Exercise objective
Lines below starting with the line with "2^52, which covers" and going on through the line with "From Stdlib Require" must be output exactly; the rest of the records must be left out.

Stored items
BEGIN

(** * The board and state engine of the Penguins plugin

    A shallow embedding of [socha/api/plugin/penguins.py]: the coordinate
    algebra, the bit-mask [Board], the value records built from it and the
    [GameState] transition logic, followed by the properties established
    about them.

    Python integers are unbounded, so every integer (coordinates, linear
    indices, bit masks, turn numbers, fish tallies) is a [Z], and the bit
    operators [&], [|], [^], [<<], [>>] are [Z.land], [Z.lor], [Z.lxor],
    [Z.shiftl], [Z.shiftr].  The two places where the source goes through
    floating point ([x / 2 ... + 0.5] in [HexCoordinate.to_cartesian] and
    [int(index / 8)] in [CartesianCoordinate.from_index]) are computed over
    the rationals; the two agree as long as the integers involved are below
    2^52, which covers every coordinate of the 8x8 board by a wide margin.

    Python exceptions are values of [exn].  Code that only reads a board is
    embedded in the error monad [E]; code that creates or mutates objects
    ([Board], [Fishes], [Move], [GameState]) runs in the monad [M] over an
    explicit object store, so that aliasing and object identity are visible. *)

From Stdlib Require Import ZArith QArith Qround List Lia Bool.
From stdpp Require Import base list.
Import ListNotations.

#[local] Open Scope Z_scope.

END

Answer to the problem
    2^52, which covers every coordinate of the 8x8 board by a wide margin.

    Python exceptions are values of [exn].  Code that only reads a board is
    embedded in the error monad [E]; code that creates or mutates objects
    ([Board], [Fishes], [Move], [GameState]) runs in the monad [M] over an
    explicit object store, so that aliasing and object identity are visible. *)

From Stdlib Require Import ZArith QArith Qround List Lia Bool.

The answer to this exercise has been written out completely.